Le and Bui (2021) studied the use of GRAC and the effect of the ratio between alkaline activated solution (AAS) and FA and the use of the lignosulfonate superplasticizer. AAS was taken as a combination of NaOH and a sodium silicate solution. Three different AAS/FA values (0.4, 0.45, and 0.5) were used for testing. An alkali-activated binder (geopolymer binder) was made using low calcium FA, a sodium silicate solution, a sodium hydroxide solution, and a lignosulfonate superplasticizer. Specimens were cured both at 60 °C and environmental temperature.
The results showed encouraging behavior of the GRAC specimen when the use of low calcium fly ash was joined with curing at 60 °C, even if a 100% replacement NA with RA was made, as a much lower decrease in strength was observed [
32].
2.2. FA+GGBS (Flyash Combined with GGBS)
The use of GGBS, in addition to FA, increases the amount of aluminosilicate content, increasing the compressive strength and modulus of elasticity, and making them less dependent on the Water to Binder ratio (W/B).
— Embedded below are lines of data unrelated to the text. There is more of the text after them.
(* ===== verification/Sfsops.v ===== *)
(** * SFS: the vnode operations as a whole ([kern/fs/sfs/sfs_vnops.c], [sfs_inode.c])

    The functional behaviour of the operations of [Sfsvnode] over a disk that does not fail, while
    memory and space may run out.  An operation goes in steps, each of which leaves the volume
    partly consistent ([part_ok]); [progress] collects what the steps have done since the
    operation began, and [finished] is what the operation has done. *)
From S2P Require Import Prelude Bitmap Sfs Sfskeep Sfsdir Sfsvnode.
Import Sfs.Sfs Sfsdir Sfsvnode.

(** ** Calls through the tables of operations *)

Section calls.
Context {B D : Type} {FM : FreeMap B} {DK : Disk D}.
Notation fs := (sfs_fs B D).

(** [Call_data]: an operation on the data of a file, [sfs_read] and [sfs_write]. *)
Inductive call :=
| Call_getroot | Call_incref (v : Z) | Call_decref (v : Z)
| Call_lookup (v : Z) (name : list Z) | Call_lookparent (v : Z) (name : list Z) (buflen : Z)
| Call_creat (v : Z) (name : list Z) (excl : bool) | Call_link (v : Z) (name : list Z) (file : Z)
| Call_remove (v : Z) (name : list Z) | Call_rename (v : Z) (n1 : list Z) (v2 : Z) (n2 : list Z)
| Call_truncate (v len : Z) | Call_data (v : Z) (op : K (Sfs.sfs B D) Z)
| Call_fsync (v : Z) | Call_gettype (v : Z) | Call_stat (v : Z) | Call_namefile (v : Z).
(** The error code and the vnode that is returned. *)
Definition without (m : K fs Z) : K fs (Z * option Z) := e ← m; mret (e, None).
Definition do_call (c : call) : K fs (Z * option Z) :=
  match c with
  | Call_getroot => sfs_getroot
  | Call_incref v => VOP_INCREF v;; mret (0, None)
  | Call_decref v => VOP_DECREF v;; mret (0, None)
  | Call_lookup v name => dirop v (sfs_lookup v name) (ENOTDIR, None)
  | Call_lookparent v name buflen => dirop v ('(e, r, _) ← sfs_lookparent v name buflen; mret (e, r)) (ENOTDIR, None)
  | Call_creat v name excl => dirop v (sfs_creat v name excl) (ENOTDIR, None)
  | Call_link v name file => without (dirop v (sfs_link v name file) ENOTDIR)
  | Call_remove v name => without (dirop v (sfs_remove v name) ENOTDIR)
  | Call_rename v n1 v2 n2 => without (dirop v (sfs_rename v n1 v2 n2) ENOTDIR)
  | Call_truncate v len => without (fileop v (sfs_truncate v len) EISDIR)
  | Call_data v op => without (fileop v (on_file v op) EISDIR)
  | Call_fsync v => without (sfs_fsync v)
  | Call_gettype v => without ('(e, _) ← sfs_gettype v; mret e)
  | Call_stat v => without ('(e, _) ← sfs_stat v; mret e)
  | Call_namefile v => without (dirop v (sfs_namefile v) ENOTDIR)
  end.
(** The references that a call takes. *)
Definition taken (c : call) (r : Z * option Z) : Z -> Z :=
  match c with
  | Call_incref v => one v
  | Call_decref v => fun y => - one v y
  | _ => match r.2 with Some w => one w | None => fun _ => 0 end
  end.
End calls.
#[global] Arguments call B D : clear implicits.

Section names.
Context {B D : Type} {FM : FreeMap B} {DK : Disk D} (Hrel : reliable D).
Notation fs := (sfs_fs B D).
Implicit Types (s : fs) (A : Z -> Prop) (L f g : Z -> Z) (m : gmap (list Z) Z) (name : list Z) (v w ino : Z).

Record progress s A m L f s' : Prop := {
  pg_part : part_ok A m L s';
  pg_sub : forall ino, alive s ino -> A ino;
  pg_data : data_kept (alive s) s s';
  pg_counts : counts s s' f;
  pg_stay : persists s s' }.
(** Vnodes that are referred to before and after are for the same file. *)
Definition stays s s' : Prop := forall w x, vnodes s !! w = Some x -> 0 < count s' w -> exists x', vnodes s' !! w = Some x' /\ sv_ino x' = sv_ino x.
(** The directory is [m], the reference counts have changed by [f], the files that still
    exist have the data that they had, but for those of [E]. *)
Record finished (E : Z -> Prop) s m f s' : Prop := {
  fin_ok : fs_ok s';
  fin_map : dirmap s' = m;
  fin_data : data_kept (fun ino => alive s ino /\ alive s' ino /\ ~ E ino) s s';
  fin_counts : counts s s' f;
  fin_stay : stays s s' }.
(** Link counts count the names. *)
Definition settled A m L : Prop := forall ino, A ino -> ino <> SFS_ROOTDIR_INO -> L ino = nlinks m ino.

Lemma count_pos s w : 0 < count s w -> is_Some (vnodes s !! w).
Proof. unfold count. destruct (vnodes s !! w); [eauto|cbn; lia]. Qed.
Lemma sfs_live_count A s w : blocks_ok A s -> is_Some (vnodes s !! w) -> 0 < count s w.
Proof. intros Hk [x Hx]. pose proof (tk_count s (bk_table A s Hk) w x Hx). unfold count. rewrite Hx. cbn. lia. Qed.
Lemma pg_start s : fs_ok s -> progress s (alive s) (dirmap s) (nlinks (dirmap s)) (fun _ => 0) s.
Proof.
  intros Hok. split; [by apply part_start|done|apply data_refl|by apply counts_same|by apply persists_same].
Qed.
Lemma settled_start s : settled (alive s) (dirmap s) (nlinks (dirmap s)).
Proof. by intros ino. Qed.
Lemma pg_next s A m L f s1 A' m' L' g h s2 : progress s A m L f s1 -> part_ok A' m' L' s2 -> (forall ino, A ino -> A' ino) -> data_kept A s1 s2 -> counts s1 s2 g -> persists s1 s2 ->
  (forall x, h x = f x + g x) -> progress s A' m' L' h s2.
Proof.
  intros [P1 P2 P3 P4 P5] Hp Hs Hd Hc Hpe Hh. split; [done|auto| | |by eapply persists_trans].
  - eapply data_trans; [done|]. by eapply data_sub.
  - intros x. rewrite Hh, Hc, P4. lia.
Qed.
Lemma pg_side s A m L f s1 m' L' s2 : progress s A m L f s1 -> part_ok A m' L' s2 -> side A s1 s2 -> progress s A m' L' f s2.
Proof. intros HP Hp (Hd & Hc & Hpe). eapply pg_next; try done. intros x. cbn. lia. Qed.
Lemma pg_root s A m L f s1 : progress s A m L f s1 -> A SFS_ROOTDIR_INO.
Proof. intros HP. apply (po_rootin _ _ _ _ (pg_part _ _ _ _ _ _ HP)). Qed.
Lemma part_all A m L s s' : part_ok A m L s -> blocks_ok A s' -> all_kept A s s' -> part_ok A m L s'.
Proof. intros HP Hk Hke. apply (part_kept A A m L s s'); try done; [intros i Hi; by apply Hke|apply HP|]. intros n i Hn. by apply (po_names _ _ _ _ HP n i). Qed.
Lemma pg_quiet s A m L f s1 s2 : progress s A m L f s1 -> quiet A s1 s2 -> progress s A m L f s2.
Proof.
  intros HP (Hk & Hke & Hm & _). eapply pg_side; [done|by eapply part_all; [apply HP|..]|]. split; [apply kept_data; [by eapply pg_root|done]|]. split; [by apply counts_same|by apply persists_same].
Qed.
Lemma pg_load s A m L f s1 ino r s2 : progress s A m L f s1 -> loaded A s1 ino r s2 -> all_kept A s1 s2 ->
  exists w x, r = (0, Some w) /\ vnodes s2 !! w = Some x /\ sv_ino x = ino /\ progress s A m L (fun y => f y + one w y) s2.
Proof.
  intros HP (w & x & -> & Hk & Hx & Hi & Hc & Hp) Hke. exists w, x. split_and!; [done..|].
  eapply pg_next; [exact HP|by eapply part_all; [apply HP|..]|done|apply kept_data; [by eapply pg_root|done]|done|done|done].
Qed.
Lemma pg_end s A m L f g s' : progress s A m L f s' -> settled A m L -> (forall x, g x = f x) -> finished (fun _ => False) s m g s'.
Proof.
  intros [P1 P2 P3 P4 P5] HL Hg. destruct (part_end A m L s' P1 HL) as (E1 & E2 & E3). split; [done|done| | |].
  - by eapply data_sub; [done|intros ino []].
  - intros x. by rewrite P4, Hg.
  - intros w x Hx _. by apply P5.
Qed.
(** The last step may be to drop a reference. *)
Lemma pg_release s A m L f g s1 w : progress s A m L f s1 -> settled A m L -> is_Some (vnodes s1 !! w) -> (forall x, g x = f x - one w x) ->
  wp (VOP_DECREF w) (fun _ s' => finished (fun _ => False) s m g s') s1.
Proof.
  intros HP HL [x Hx] Hg. pose proof (pg_part _ _ _ _ _ _ HP) as Hpart. pose proof (po_blocks _ _ _ _ Hpart) as Hk.
  eapply wp_mono; [|by apply (sfs_decref_spec Hrel A s1 w x)]. cbv beta. intros _ s' (R1 & R2 & R3 & R4).
  destruct (bk_core A s1 Hk w x Hx) as (Ha & _). pose proof (inode_core s1 w x (bk_table A s1 Hk) Hx) as Hi.
  assert (Hp : part_ok (remains A x) m L s').
  { apply (part_kept A (remains A x) m L s1 s'); try done.
    - intros i Hir. by apply R2.
    - by intros ino [].
    - split; [apply Hpart|]. intros (_ & Hl & E). pose proof (po_rootlinks _ _ _ _ Hpart) as Hr. rewrite E, Hi in Hr. lia.
    - intros n ino Hn. destruct (po_names _ _ _ _ Hpart n ino Hn) as [H1 H2]. split; [done|]. intros (_ & Hl & ->).
      destruct (po_files _ _ _ _ Hpart _ H1 H2) as [_ E]. rewrite Hi, Hl, HL in E by done. pose proof (nlinks_pos m n _ Hn). lia. }
  destruct (part_end _ m L s' Hp) as (E1 & E2 & E3); [intros ino [Hia _]; by apply HL|]. split; [done|done| | |].
  - eapply (data_trans _ s s1); [apply (data_sub (alive s)); [apply HP|by intros ino []]|].
    apply (data_sub (remains A x)); [apply kept_data; [apply Hp|done]|]. intros ino (_ & Hia & _). by apply E3.
  - intros y. rewrite R3, (pg_counts _ _ _ _ _ _ HP), Hg. lia.
  - intros u z Hz Hu. destruct (pg_stay _ _ _ _ _ _ HP u z Hz) as (z1 & Hz1 & Ez1).
    destruct (R4 u z1) as (z2 & Hz2 & Ez2); [|done|exists z2; split; [done|congruence]].
    destruct (Z.eq_dec u w) as [->|?]; [right|by left]. rewrite R3 in Hu. unfold count, one in Hu. rewrite Hx, Z.eqb_refl in Hu. cbn in Hu. lia.
Qed.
Moreover, it decreases the negative effect of weak ITZ that affects RA strength, resulting in a higher compressive strength.
Hu et al. (2019) performed an experimental study to find the flexural strength of GRAC members using different percentages of Ground Granulated Blast Furnace Slag (GGBS) and recycled aggregates. Twelve different mixtures were prepared. NA replacement was prepared at ratios of 0%, 50%, and 100% by weight. Specimens of size 100 × 100 × 400 mm3 were prepared and tested under a three-point loading test.
It was found that the use of GGBS provides an increment of compressive strength irrespective of the replacement ratio of RA, up to 100% when 30% of GGBS was used. This was due to the increase in high calcium content after GGBFS addition, which ultimately resulted in the formation of a gel phase that reduced the porosity.
The flexural strengths of the mixtures with recycled aggregate were found to be lower than that of the corresponding mixtures with natural aggregate. A further decrease in strength was observed with an increase in the RA percentage. The reason for the lower flexural strength was the poor quality of the recycled aggregate and the low bonding strength between the RA and the GPC. However, the flexural strength tended to increase with the addition of GGBS. After the inclusion of 10%, 20%, and 30% GGBS, the flexural strengths increased by 54%, 78%, and 92%, respectively, for the mixtures with 100% RA, and 51%, 60%, and 64%, respectively, for the mixtures with 50% RA [
33], stressing that the addition of GGBS is more efficient when concrete with a 100% RA replacement ratio is considered.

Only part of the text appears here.